Phenotypic heterogeneity within tumors leads to the emergence of aggressive, metastatic, and life-threatening disease. Tumors, however, are comprised of more than just cancer cells, and the complexity of tumor heterogeneity is amplified by contributions from the tumor microenvironment. Non-malignant cells in the tumor stroma, such as fibroblasts, were shown to be reprogrammed by the adjacent cancer cells to support disease progression by multimodal mechanisms. While cancer cell heterogeneity is being slowly unraveled, the heterogeneity of the tumor microenvironment is mostly uncharted. In pancreatic ductal adenocarcinoma (PDAC), which is characterized by an extensive desmoplastic reaction, the characterization of the tumor stroma is exceptionally significant. Our goal is to map the spatial landscape of transcriptional and phenotypic stromal heterogeneity delineating human pancreatic tumors and to identify specific pathways that contribute to the evolution of aggressive pancreatic cancers. We will use Laser capture microdissection (LCM) followed by RNA-sequencing employing both patient samples, as well as patient-derived xenograft (PDX) mouse models. In a preliminary study, we have dissected different stromal regions from a PDAC tumor and were able to differentiate between diverse stromal regions within a single tumor, as well as capture the differences between tumors.
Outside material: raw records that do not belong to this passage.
Definition integer (flag env : string) (get : Config -> Z) (set : Z -> Config -> Config) : Setting :=
  MkSetting flag env IntKind (fun c => VInt (get c)) (fun v c => match v with VInt z => set z c | _ => c end).
Definition text (flag env : string) (get : Config -> string) (set : string -> Config -> Config) : Setting :=
  MkSetting flag env TextKind (fun c => VText (get c)) (fun v c => match v with VText x => set x c | _ => c end).
Definition switch (flag env : string) (get : Config -> bool) (set : bool -> Config -> Config) : Setting :=
  MkSetting flag env BoolKind (fun c => VBool (get c)) (fun v c => match v with VBool b => set b c | _ => c end).
Definition duration (flag env : string) (get : Config -> Z) (set : Z -> Config -> Config) : Setting :=
  MkSetting flag env DurationKind (fun c => VDuration (get c)) (fun v c => match v with VDuration z => set z c | _ => c end).

(** [guardInts]; the variable of a flag: in capitals, with underscores *)
Definition env_char (c : ascii) : ascii :=
  if Ascii.eqb c "-" then "_"%char
  else if (97 <=? N_of_ascii c)%N && (N_of_ascii c <=? 122)%N then ascii_of_N (N_of_ascii c - 32) else c.
Definition env_name (flag : string) : string := string_of_list_ascii (map env_char (list_ascii_of_string flag)).
Definition guard_int (flag : string) (get : Config -> Z) (set : Z -> Config -> Config) : Setting := integer flag (env_name flag) get set.

Definition guardInts : list Setting := [
  guard_int "smtp-max-connections" SMTPMaxConnections (fun v c => c <| SMTPMaxConnections := v |>);
  guard_int "smtp-max-connections-per-ip" SMTPMaxConnectionsPerIP (fun v c => c <| SMTPMaxConnectionsPerIP := v |>);
  guard_int "smtp-auth-per-minute" SMTPAuthPerMinute (fun v c => c <| SMTPAuthPerMinute := v |>);
  guard_int "smtp-auth-burst" SMTPAuthBurst (fun v c => c <| SMTPAuthBurst := v |>);
  guard_int "smtp-max-session-seconds" SMTPMaxSessionSeconds (fun v c => c <| SMTPMaxSessionSeconds := v |>);
  guard_int "auth-concurrency" AuthConcurrency (fun v c => c <| AuthConcurrency := v |>);
  guard_int "auth-memory-budget-bytes" AuthMemoryBudget (fun v c => c <| AuthMemoryBudget := v |>)].
Record secrets_ok (os : Os) (enabled : bool) (sendKeys : list SendKey) (c : Config) : Prop := {
  sc_values : MasterKey c = EnvironmentKey os /\ MetricsToken c = Getenv os "METRICS_BEARER_TOKEN" /\ AdminAPIKeys c = Getenv os "ADMIN_API_KEYS" /\
    WebhookEndpoints c = Getenv os "WEBHOOK_ENDPOINTS" /\ SendAPIKeys c = Getenv os "SEND_API_KEYS" /\ WebUIOrigin c = Getenv os "WEB_UI_ORIGIN" /\
    WebUIUsers c = Getenv os "WEB_UI_USERS";
  sc_enabled : enabled_ok os enabled (WebhookEnabled c);
  sc_endpoints : exists endpoints, webhookParse (WebhookEndpoints c) = Some endpoints /\ (WebhookEnabled c = true -> endpoints <> []);
  sc_keys : ParseSendKeys (SendAPIKeys c) = Some sendKeys;
  sc_tokens : exists admins, HttpAdmin.ParsePrincipals (AdminAPIKeys c) = Some admins /\
    (forall k, k ∈ sendKeys -> sk_Token k <> MetricsToken c /\ forall a, a ∈ admins -> sk_Token k <> HttpAdmin.pr_Token a) /\
    (forall a, a ∈ admins -> HttpAdmin.pr_Token a <> MetricsToken c);
  sc_web : Console.ValidateWeb (Console.MkWebConfig (WebUIOrigin c) (WebUIUsers c)) <> None;
  sc_box : WebUIOrigin c <> EmptyString \/ AdminAPIKeys c <> EmptyString -> NewEnvironment os (MasterKey c) <> None }.

Definition with_secrets (os : Os) (enabled : bool) (c : Config) : Config :=
  c <| MasterKey := EnvironmentKey os |> <| MetricsToken := Getenv os "METRICS_BEARER_TOKEN" |> <| AdminAPIKeys := Getenv os "ADMIN_API_KEYS" |>
    <| WebhookEndpoints := Getenv os "WEBHOOK_ENDPOINTS" |> <| WebhookEnabled := enabled |> <| SendAPIKeys := Getenv os "SEND_API_KEYS" |>
    <| WebUIOrigin := Getenv os "WEB_UI_ORIGIN" |> <| WebUIUsers := Getenv os "WEB_UI_USERS" |>.
(** One pass of the driver of [main] moves the cursor by the end index that
    [process_sentence] returned. *)
Lemma main_body_step doc fuel v t :
  cursor_inv doc v ->
  match Main.main_body model float_of_str fuel v t with
  | (Ok (Continue v'), _) =>
      cursor_inv doc v' /\
      exists e, 0 <= e <= len (Main.document v) /\
        Main.document v' = slice_from (Main.document v) e /\
        Main.chars_processed v' = Main.chars_processed v + e /\
        (responsive model -> Main.document v <> [] -> 1 <= e)
  | (Ok (Break _), _) => False
  | _ => True
  end.
Proof.
  intros (Hrange & Hdoc & Hcount).
  unfold Main.main_body, bind, lift, ret.
  destruct (Main.process_sentence model float_of_str fuel (Main.document v) t)
    as [[[[r rest] e]| |] t1] eqn:Hp; try exact I.
  destruct (Main.write_entry r) as [[]| |]; try exact I.
  apply process_sentence_range in Hp. destruct Hp as (Hrest & He & Hprog).
  split.
  - unfold cursor_inv. cbn [Main.chars_processed Main.document
      Main.sentence_count Main.progress_log].
    rewrite Hdoc in He. rewrite slice_from_length in He by lia.
    split; [lia|]. split.
    + rewrite Hrest, Hdoc. apply slice_from_slice_from; lia.
    + rewrite len_app, Hcount. reflexivity.
  - exists e. cbn [Main.chars_processed Main.document]. repeat split;
      try assumption; lia.
Qed.

(** When the driver of [main] ends, what it consumed and what is left make
    up the document, and what is left is white space. *)
Lemma main_loop_spec fuel doc t v t' :
  Main.main_loop model float_of_str fuel doc t = (Ok v, t') ->
  cursor_inv doc v /\ strip (Main.document v) = [].
Proof.
  intros Hrun.
  pose proof (while_rule Main.main_cond (Main.main_body model float_of_str fuel)
                (fun v _ => cursor_inv doc v)
                (fun o _ => match o with
                            | Ok v => cursor_inv doc v /\
                                      strip (Main.document v) = []
                            | _ => True
                            end)) as Hrule.
  unfold Main.main_loop in Hrun.
  specialize (Hrule
    ltac:(intros s t1 Hinv Hc; split; [assumption|];
          unfold Main.main_cond in Hc;
          destruct (strip (Main.document s)); [reflexivity|discriminate])
    ltac:(intros; exact I)
    ltac:(intros; exact I)).
  assert (Hbody : forall s t1, cursor_inv doc s ->
            Main.main_cond s = Ok true ->
            match Main.main_body model float_of_str fuel s t1 with
            | (Ok (Continue s'), _) => cursor_inv doc s'
            | (Ok (Break s'), _) =>
                cursor_inv doc s' /\ strip (Main.document s') = []
            | _ => True
            end).
  { intros s t1 Hinv _. pose proof (main_body_step doc fuel s t1 Hinv) as H.
    destruct (Main.main_body model float_of_str fuel s t1)
      as [[[s'|s']| |] t2]; try exact I; [apply H|contradiction]. }
  specialize (Hrule Hbody fuel (Main.main_init doc) t).
  rewrite Hrun in Hrule. cbn [fst snd] in Hrule. apply Hrule.
  unfold cursor_inv, Main.main_init. cbn.
  pose proof (len_nonneg doc). repeat split; try lia.
Qed.

(** With a responsive extractor the driver of [main] is not cut off when
    its fuel covers the length of the document. *)
Lemma main_loop_returns fuel doc t :
  responsive model ->
  (9 + List.length doc <= fuel)%nat ->
  fst (Main.main_loop model float_of_str fuel doc t) <> OutOfFuel.
Proof.
  intros Hresp Hfuel. unfold Main.main_loop.
  apply while_enough_fuel
    with (I := fun v _ => cursor_inv doc v)
         (mu := fun v => List.length (Main.document v)).
  - intros v. discriminate.
  - intros v t1 Hinv Hc.
    pose proof (main_body_step doc fuel v t1 Hinv) as Hstep.
    pose proof (process_sentence_returns fuel (Main.document v) t1) as Hret.
    unfold Main.main_body, bind, lift, ret in Hstep |- *.
    destruct (Main.process_sentence model float_of_str fuel
                (Main.document v) t1) as [[[[r rest] e]| |] t2];
      cbn [fst] in Hret; try exact I; [|exfalso; apply Hret; [lia|reflexivity]].
    destruct (Main.write_entry r) as [[]| |] eqn:Hwrite; try exact I;
      [|exact (write_entry_returns _ Hwrite)].
    destruct Hstep as (Hinv' & e' & He' & Hd' & _ & Hprog).
    split; [assumption|].
    cbn [Main.document] in Hd' |- *.
    assert (Hne : Main.document v <> []).
    { unfold Main.main_cond in Hc. apply strip_nonempty.
      destruct (strip (Main.document v)); discriminate. }
    specialize (Hprog Hresp Hne).
    pose proof (slice_from_length (Main.document v) e' He') as Hlen.
    rewrite <- Hd' in Hlen. unfold len in Hlen. lia.
  - unfold cursor_inv, Main.main_init. cbn.
    pose proof (len_nonneg doc). repeat split; try lia.
  - cbn. lia.
Qed.

End Driver.

Section PreprocessingDriver.
Variable model : llm.

(** When the document loop of [preprocessing_main] ends, its document is
    what is left of the input after some prefix, and strips to fewer than
    3 characters. *)
Lemma pre_loop_spec fuel doc t v t' :
  while_ fuel Preprocessing.pre_cond (Preprocessing.pre_body model fuel)
    {| Preprocessing.pre_document := doc; Preprocessing.pre_results := [] |} t
    = (Ok v, t') ->
  suffix_inv doc v /\ len (strip (Preprocessing.pre_document v)) < 3.
Proof.
  intros Hrun.
  pose proof (while_rule Preprocessing.pre_cond
                (Preprocessing.pre_body model fuel)
                (fun v _ => suffix_inv doc v)
                (fun o _ => match o with
                            | Ok v =>
                                suffix_inv doc v /\
                                len (strip (Preprocessing.pre_document v)) < 3
                            | _ => True
                            end)) as Hrule.
  specialize (Hrule
    ltac:(intros s t1 Hinv Hc; split; [assumption|];
          unfold Preprocessing.pre_cond in Hc;
          destruct (strip (Preprocessing.pre_document s));
          [reflexivity|discriminate])
    ltac:(intros; exact I)
    ltac:(intros; exact I)).
  assert (Hbody : forall s t1, suffix_inv doc s ->
            Preprocessing.pre_cond s = Ok true ->
            match Preprocessing.pre_body model fuel s t1 with
            | (Ok (Continue s'), _) => suffix_inv doc s'
            | (Ok (Break s'), _) =>
                suffix_inv doc s' /\
                len (strip (Preprocessing.pre_document s')) < 3
            | _ => True
            end).
  { intros s t1 (n & Hn & Hdoc) _.
    unfold Preprocessing.pre_body, bind, ret.
    destruct (Preprocessing.segmentation_loop model fuel
                (Preprocessing.pre_document s) t1)
      as [[[[x e] ver]| |] t2] eqn:Hseg; try exact I.
    apply segmentation_loop_range in Hseg. destruct Hseg as [He _].
    cbn [Preprocessing.pre_document].
    assert (Hsuf : suffix_inv doc
              {| Preprocessing.pre_document :=
                   slice_from (Preprocessing.pre_document s) e;
                 Preprocessing.pre_results :=
                   Preprocessing.pre_results s ++
                   [{| Preprocessing.info_sentence := x;
                       Preprocessing.info_length :=
                         Preprocessing.calculate_sentence_length x |}] |}).
    { exists (n + e). cbn [Preprocessing.pre_document].
      rewrite Hdoc in He |- *. rewrite slice_from_length in He by lia.
      split; [lia|]. apply slice_from_slice_from; lia. }
    destruct (Z.ltb_spec
                (len (strip (slice_from (Preprocessing.pre_document s) e))) 3).
    - split; assumption.
    - assumption. }
  specialize (Hrule Hbody fuel
                {| Preprocessing.pre_document := doc;
                   Preprocessing.pre_results := [] |} t).
  rewrite Hrun in Hrule. cbn [fst snd] in Hrule. apply Hrule.
  exists 0. cbn. pose proof (len_nonneg doc). split; [lia|reflexivity].
Qed.

Lemma extract_range text max_chunk t s e t' :
  Preprocessing.extract_sentence_from_queue model text max_chunk t
    = (Ok (s, e), t') ->
  0 <= e <= len text /\
  (responsive model -> text <> [] -> 1 <= max_chunk -> 1 <= e).
Proof.
  unfold Preprocessing.extract_sentence_from_queue, bind, ask, ret, raise.
  destruct (extractor model (List.length t) (slice_to text max_chunk))
    as [content|] eqn:He; [|discriminate].
  intros H. injection H as Hloc _.
  assert (Hsnd : e = snd (Preprocessing.locate (slice_to text max_chunk)
                            content)) by (rewrite Hloc; reflexivity).
  split.
  - pose proof (locate_range (slice_to text max_chunk) content).
    pose proof (slice_to_length text max_chunk). lia.
  - intros Hresp Htext Hmax. rewrite Hsnd. apply locate_progress.
    + apply slice_to_nonempty; assumption.
    + eapply Hresp. eassumption.
Qed.

End PreprocessingDriver.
In an ongoing study, we are capturing stromal regions from patient samples aiming to define transcriptional heterogeneity of stromal sub-populations. Based on this analysis, we will further investigate genes of interest by performing mechanistic studies and targeted gene deletions in mouse models of pancreatic cancer to pinpoint the subtypes that contribute to the aggressiveness of PDAC. This study will ultimately suggest novel therapeutic approaches, targeting the extensive stroma in PDAC.